Initialize the protein featurizer.

Parameters:

Name	Type	Description	Default
`featurizer_name`	`str`	Name of the ESM model to use.	`'esm2_t33_650M_UR50D'`
`layer`	`Optional[int]`	Which transformer layer to extract embeddings from. If None, uses the default for the model.	`None`
`device`	`str`	Device for computation ('auto', 'cpu', 'cuda').	`'auto'`

featurize ¶

featurize(sequences: Union[Dict[str, str], List[str]]) -> NDArray[np.float32]

Featurize protein sequences.

Parameters:

Name	Type	Description	Default
`sequences`	`Union[Dict[str, str], List[str]]`	Either a dictionary mapping protein IDs to sequences, or a list of sequences.	required

Returns:

Type	Description
`NDArray[float32]`	Feature array of shape (n_proteins, embedding_dim).

featurize_from_fasta ¶

featurize_from_fasta(
    fasta_path: Union[str, Path],
) -> Dict[str, NDArray[np.float32]]

Featurize proteins from a FASTA file.

Parameters:

Name	Type	Description	Default
`fasta_path`	`Union[str, Path]`	Path to the FASTA file.	required

Returns:

Type	Description
`Dict[str, NDArray[float32]]`	Dictionary mapping protein IDs to feature vectors.

featurize_directory ¶

featurize_directory(
    directory: Union[str, Path], pattern: str = "*.fasta"
) -> Dict[str, NDArray[np.float32]]

Featurize all proteins from FASTA files in a directory.

Each FASTA file is expected to contain one protein sequence.
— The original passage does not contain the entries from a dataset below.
(** What a submission does, in every state (C5 itself is settled at
    failing inputs, further down).  [selectTeam] throws when [gameId]
    names no match but a property of [Object.prototype].  It returns at
    once, with no event sent and the server as it was, when [gameId]
    names nothing at all, the socket is no player of the match, the
    player's [hasSelected] is set, or [teamIds] is not an array of three
    numbers (any three numbers pass, integers or not).  Otherwise, so
    also while an earlier submission of the same player waits for its
    creatures, the three creatures are asked for and the handler waits,
    the server still as it was.  When it resumes with a [null] among the
    three resolutions it returns with the server as it was: no team
    stored, no event sent.  Whenever it resumes, either the games are as
    they were or the player's record holds a team that has one creature
    for each of the resolutions. *)
Theorem selectTeam_atomic (w : World) (sock gameId : string) (teamIds : option (list jsval)) :
  (games_lookup (activeGames (server w)) gameId = None -> inherited gameId = true ->
   selectTeam Number_toString w sock gameId teamIds = Throws)
  /\ (games_lookup (activeGames (server w)) gameId = None -> inherited gameId = false ->
      selectTeam Number_toString w sock gameId teamIds = Returns w)
  /\ (forall game,
        games_lookup (activeGames (server w)) gameId = Some game ->
        g_players game !! sock = None ->
        selectTeam Number_toString w sock gameId teamIds = Returns w)
  /\ (forall game pl,
        games_lookup (activeGames (server w)) gameId = Some game ->
        g_players game !! sock = Some pl -> pl_hasSelected pl = true ->
        selectTeam Number_toString w sock gameId teamIds = Returns w)
  /\ (forall game,
        games_lookup (activeGames (server w)) gameId = Some game ->
        validTeamIds teamIds = false ->
        selectTeam Number_toString w sock gameId teamIds = Returns w)
  /\ (validTeamIds teamIds = true <-> exists a b c, teamIds = Some [JNum a; JNum b; JNum c])
  /\ (forall game pl,
        games_lookup (activeGames (server w)) gameId = Some game ->
        g_players game !! sock = Some pl -> pl_hasSelected pl = false ->
        validTeamIds teamIds = true ->
        exists fetchPromises,
          selectTeam Number_toString w sock gameId teamIds
          = Returns
              {| server := server w;
                 fetch :=
                   (getPokemonDetails_each Number_toString (fetch w) (default [] teamIds)).1;
                 handlers := handlers w ++ [Some (SelectTeam sock gameId fetchPromises)] |}
          /\ length fetchPromises = 3)
  /\ (forall hid fetchPromises pokemonBaseDataArray,
        handlers w !! hid = Some (Some (SelectTeam sock gameId fetchPromises)) ->
        Fetch.promise_all (fetch w) fetchPromises = Fetch.AllFulfilled pokemonBaseDataArray ->
        None ∈ pokemonBaseDataArray ->
        resumeSelectTeam w hid = Some (handler_done w hid)
        /\ server (handler_done w hid) = server w
        /\ fetch (handler_done w hid) = fetch w)
  /\ (forall hid fetchPromises w',
        handlers w !! hid = Some (Some (SelectTeam sock gameId fetchPromises)) ->
        resumeSelectTeam w hid = Some w' ->
        (activeGames (server w') = activeGames (server w)
         /\ detachedGames (server w') = detachedGames (server w))
        \/ exists ls team pl',
             Fetch.promise_all (fetch w) fetchPromises = Fetch.AllFulfilled (map Some ls)
             /\ instantiate (Fetch.store (fetch w)) ls = Some team
             /\ length team = length fetchPromises
             /\ player_of (server w') gameId sock = Some pl'
             /\ pl_team pl' = Some team
             /\ pl_hasSelected pl' = true).
Proof.
  split_and!.
  - intros H Hin. unfold selectTeam, games_get. by rewrite H, Hin.
  - intros H Hin. unfold selectTeam, games_get. by rewrite H, Hin.
  - intros game H1 H2. unfold selectTeam. by rewrite (games_get_registered _ _ _ H1), H2.
  - intros game pl H1 H2 H3. unfold selectTeam.
    by rewrite (games_get_registered _ _ _ H1), H2, H3.
  - intros game H1 H. unfold selectTeam. rewrite (games_get_registered _ _ _ H1).
    destruct (g_players _ !! _); [|done].
    destruct (pl_hasSelected _); [done|]. by rewrite H.
  - apply validTeamIds_numbers.
  - intros game pl H1 H2 H3 H4. unfold selectTeam.
    rewrite (games_get_registered _ _ _ H1), H2, H3, H4. simpl.
    pose proof (getPokemonDetails_each_length (fetch w) (default [] teamIds)) as Hlen.
    destruct (getPokemonDetails_each _ _ _) as [f ps]. exists ps. split; [done|].
    apply validTeamIds_numbers in H4 as (a & b & c & ->). exact Hlen.
  - intros hid ps vals Hh Hall Hnull. split; [|done].
    unfold resumeSelectTeam. rewrite Hh, Hall.
    assert (existsb (fun data : option Heap.loc => bool_decide (data = None)) vals = true) as ->;
      [|done].
    apply existsb_exists. exists None. split; [by apply list_elem_of_In|done].
  - intros hid ps w' Hh. unfold resumeSelectTeam. rewrite Hh.
    destruct (Fetch.promise_all (fetch w) ps) as [| |vals] eqn:Hall; [done| |].
    { intros [= <-]. by left. }
    destruct (existsb _ vals) eqn:Hnull; [intros [= <-]; by left|].
    destruct (instantiate _ _) as [team|] eqn:Hteam; [|intros [= <-]; by left].
    destruct (captured_game (server w) gameId) as [game|] eqn:Hgame; [|intros [= <-]; by left].
    destruct (g_players game !! sock) as [pl|] eqn:Hpl; [|intros [= <-]; by left].
    destruct (set_team_player game sock pl team Hpl) as (pl' & Hpl' & Ht & Hs).
    intros Hw'. right. exists (Fetch.non_null vals), team, pl'.
    rewrite <- (non_null_all vals Hnull). split_and!; try done.
    { rewrite (instantiate_length _ _ _ Hteam), <- (promise_all_length _ _ _ Hall).
      rewrite (non_null_all vals Hnull) at 2. by rewrite length_map. }
    unfold player_of.
    destruct (afterSelection _ _ _ _) as [s|] eqn:Hafter.
    + injection Hw' as <-. simpl.
      destruct (afterSelection_players _ _ _ _ _ Hafter) as (game' & -> & ->). done.
    + injection Hw' as <-. unfold selection_failed, handler_done, set_server. cbn [server].
      by rewrite captured_emit, captured_update.
Qed.
(** X22. [POST /api/items] answers 201 exactly when [name], [department]
    and [issuedDate] are truthy, [date.fromisoformat] reads a date from
    [issuedDate], the storage layer binds [name], [department] and
    [categoryId], the generated id is not taken and the database accepts
    the commit, its check of the category reference included; in
    particular a generated id that collides with a stored item is an error
    and overwrites nothing.  With string values the conditions on the
    request come down to: [name] and [department] non-empty, [issuedDate]
    of the shape YYYY-MM-DD spelling a calendar date, [categoryId] a
    string, null or absent. *)
Theorem create_item_201_iff (s : Store) (env : Env) (data : gmap string json) :
  let out := create_item s env data in
  (status_code out.1 = 201 ↔
     (Json.truthy (Json.get data "name") = true ∧
      Json.truthy (Json.get data "department") = true ∧
      Json.truthy (Json.get data "issuedDate") = true ∧
      ∃ n dep d c,
        Db.bind_text env (Json.get data "name") = Ok n ∧
        Db.bind_text env (Json.get data "department") = Ok dep ∧
        fromisoformat env (Json.get data "issuedDate") = Ok d ∧
        Db.bind_opt_text env (Json.get data "categoryId") = Ok c) ∧
     items s !! ("item-" ++ uuid_hex8 env) = None ∧
     commit_ok env = true)
  ∧ (status_code out.1 ≠ 201 → out.2 = s)
  ∧ (∀ n dep str d c,
       Json.get data "name" = JStr n → n ≠ "" →
       Json.get data "department" = JStr dep → dep ≠ "" →
       Json.get data "issuedDate" = JStr str → Date.shape str = Some d →
       Json.get data "categoryId" = Json.of_option c →
       (status_code out.1 = 201 ↔
          Date.valid d = true ∧
          items s !! ("item-" ++ uuid_hex8 env) = None ∧
          commit_ok env = true)).
Proof.
  assert (∀ str, Json.truthy (JStr str) = true ↔ str ≠ "") as Htr.
  { intros str. simpl. destruct (String.eqb str "") eqn:E.
    - apply String.eqb_eq in E. by split.
    - apply String.eqb_neq in E. by split. }
  assert (status_code (create_item s env data).1 = 201 ↔
     (Json.truthy (Json.get data "name") = true ∧
      Json.truthy (Json.get data "department") = true ∧
      Json.truthy (Json.get data "issuedDate") = true ∧
      ∃ n dep d c,
        Db.bind_text env (Json.get data "name") = Ok n ∧
        Db.bind_text env (Json.get data "department") = Ok dep ∧
        fromisoformat env (Json.get data "issuedDate") = Ok d ∧
        Db.bind_opt_text env (Json.get data "categoryId") = Ok c) ∧
     items s !! ("item-" ++ uuid_hex8 env) = None ∧
     commit_ok env = true) as Hiff.
  { split.
    - intros Hst. pose proof Hst as Hcopy. unfold create_item in Hcopy.
      destruct (negb (forallb _ _)) eqn:Hall; [discriminate|]. clear Hcopy.
      apply negb_false_iff in Hall. simpl in Hall.
      apply andb_true_iff in Hall as [Hn Hall].
      apply andb_true_iff in Hall as [Hdep Hi].
      rewrite andb_true_r in Hi.
      destruct (create_item_cases s env data)
        as [(n & dep & d & c & En & Edep & Ed & Ec & Hfresh & Hok & _)|[Hfail _]].
      + split_and!; try done. by exists n, dep, d, c.
      + rewrite Hst in Hfail. by destruct Hfail.
    - intros ((Hn & Hdep & Hi & n & dep & d & c & En & Edep & Ed & Ec) & Hfresh & Hok).
      unfold create_item. cbn [forallb]. rewrite Hn, Hdep, Hi, Ed, En, Edep, Ec.
      cbn [andb negb mbind result_bind]. unfold Db.add_item.
      rewrite Hfresh. cbn [mbind result_bind]. unfold Db.commit.
      by rewrite Hok. }
  split_and!.
  - exact Hiff.
  - intros Hst.
    destruct (create_item_cases s env data)
      as [(n & dep & d & c & _ & _ & _ & _ & _ & _ & Hout)|[_ H]]; [|done].
    rewrite Hout in Hst. done.
  - intros n dep str d c En Hn Edep Hdep Ei Hs Ec. simpl. rewrite Hiff.
    rewrite En, Edep, Ei, Ec. split.
    + intros ((_ & _ & _ & n0 & dep0 & d0 & c0 & _ & _ & Ed & _) & Hfresh & Hok).
      by destruct (fromisoformat_shape _ _ _ _ Hs Ed).
    + intros (Hv & Hfresh & Hok). split_and!; try done.
      * by apply Htr.
      * by apply Htr.
      * by eapply shape_truthy.
      * exists n, dep, d, c. split_and!; try done.
        -- unfold fromisoformat, Date.fromisoformat_with. by rewrite Hs, Hv.
        -- apply bind_opt_text_of_option.
Qed.

Section Accounts.

Variable method : string.
Variable hash_internal : string → string → string → option string.

Abbreviation register' := (register method hash_internal).

(** X23. [register] answers 201 exactly when the username and the
    password are non-empty strings, the role is 'admin' or 'buyer' (or
    absent), no user has the username, the role is not 'admin' while an
    administrator exists, and the commit is accepted; every other request
    leaves the store as it was. *)
Theorem register_201_iff (s : Store) (env : Env) (data : gmap string json) :
  (∀ salt q, is_Some (hash_internal method salt q)) →
  let out := register' s env data in
  (status_code out.1 = 201 ↔
     ∃ n p r,
       Json.get data "username" = JStr n ∧ n ≠ "" ∧
       Json.get data "password" = JStr p ∧ p ≠ "" ∧
       Json.get_default data "role" (JStr "buyer") = JStr r ∧
       (r = "buyer" ∨ r = "admin" ∧ Db.first_admin (users s) = None) ∧
       Db.user_by_username (users s) (JStr n) = None ∧
       commit_ok env = true)
  ∧ (status_code out.1 ≠ 201 → out.2 = s).
Proof.
  intros Ht.
  assert (∀ str, Json.truthy (JStr str) = true ↔ str ≠ "") as Htr.
  { intros str. simpl. destruct (String.eqb str "") eqn:E.
    - apply String.eqb_eq in E. by split.
    - apply String.eqb_neq in E. by split. }
  split; [split|].
  - intros Hst.
    destruct (register_created method hash_internal s env data Hst)
      as (n & p & hashed & r & Hn & Hp & Hr & _ & Hfree & Hok & Heq).
    exists n, p, r.
    assert (n ≠ "" ∧ p ≠ "") as [Hne Hpe].
    { pose proof Hst as Hc. unfold register in Hc. rewrite Hn, Hp in Hc.
      destruct (negb (Json.truthy (JStr n))) eqn:E1; [discriminate|].
      destruct (negb (Json.truthy (JStr p))) eqn:E2; [discriminate|].
      apply negb_false_iff in E1, E2. by apply Htr in E1, E2. }
    split_and!; try done.
    destruct (register_cases method hash_internal s env data)
      as [Hsame|(u & _ & Hout & _ & Hu)].
    + rewrite Heq in Hsame. simpl in Hsame.
      apply (f_equal (λ st, List.length (users st))) in Hsame. simpl in Hsame.
      rewrite length_app in Hsame. simpl in Hsame. lia.
    + rewrite Heq in Hout. simpl in Hout. injection Hout as Hus.
      apply app_inj_tail in Hus as [_ <-]. done.
  - intros (n & p & r & Hn & Hne & Hp & Hpe & Hr & Hrole & Hfree & Hok).
    unfold register. rewrite Hn, Hp, Hr.
    rewrite (proj2 (Htr n) Hne), (proj2 (Htr p) Hpe).
    cbn [negb orb Db.filter_by_username]. rewrite Hfree.
    assert (valid_role (JStr r) = true) as ->.
    { unfold valid_role. simpl. destruct Hrole as [->|[-> _]]; reflexivity. }
    cbn [negb].
    assert (Json.eq_str "admin" (JStr r) &&
            bool_decide (is_Some (Db.first_admin (users s))) = false) as ->.
    { destruct Hrole as [->|[-> Hnone]]; [reflexivity|].
      rewrite Hnone. rewrite bool_decide_eq_false_2 by (by intros [? ?]).
      reflexivity. }
    destruct (generate_total method hash_internal (choice env) p Ht) as [hashed ->].
    cbn [mbind result_bind Db.bind_text]. unfold Db.add_user. cbn [User.username].
    assert (list_find (λ u', User.username u' = n) (users s) = None) as ->.
    { apply list_find_None. unfold Db.user_by_username in Hfree.
      apply list_find_None in Hfree. eapply Forall_impl; [exact Hfree|].
      intros u Hu E. apply Hu. by apply eq_str_true; rewrite E. }
    cbn [mbind result_bind]. unfold Db.commit. by rewrite Hok.
  - intros Hst.
    destruct (register_cases method hash_internal s env data)
      as [H|(u & H & _)]; done.
Qed.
The filename (without extension) is used as the task/protein ID.

Parameters:

Name	Type	Description	Default
`directory`	`Union[str, Path]`	Path to directory containing FASTA files.	required
`pattern`	`str`	Glob pattern for finding FASTA files.	`'*.fasta'`

Returns:

Type	Description
`Dict[str, NDArray[float32]]`	Dictionary mapping task IDs to feature vectors.

get_feature_dim ¶

get_feature_dim() -> int

Get the feature dimension for this featurizer.

Returns:

Type	Description
`int`	Number of features produced by this featurizer.

Available Models¶

ESM2 Models¶

Model	Parameters	Layers	Embedding Dim
`esm2_t6_8M_UR50D`	8M	6	320
`esm2_t12_35M_UR50D`	35M	12	480
`esm2_t30_150M_UR50D`	150M	30	640
`esm2_t33_650M_UR50D`	650M	33	1280

ESM3 Models¶

Model	Description
`esm3_sm_open_v1`	ESM3 small open model

Usage Examples¶

from themap.features import ProteinFeaturizer

# Initialize with ESM2
featurizer = ProteinFeaturizer(
    model_name="esm2_t33_650M_UR50D",
    device="cuda"  # Use GPU if available
)

# Featurize protein sequences
sequences = [
    "MKTVRQERLKSIVRILERSKEPVSG",
    "MGSSHHHHHHSSGLVPRGSHM"
]

embeddings = featurizer.featurize(sequences)
print(f"Embeddings shape: {embeddings.shape}")
# Embeddings shape: (2, 1280)

Reading from FASTA Files¶

from themap.features.protein import read_fasta_file

# Read sequences from FASTA
sequences = read_fasta_file("proteins.fasta")

for seq_id, sequence in sequences.items():
    print(f"{seq_id}: {len(sequence)} residues")

Feature Cache¶

FeatureCache¶

themap.features.cache.FeatureCache ¶

Disk-based feature caching for molecules and proteins.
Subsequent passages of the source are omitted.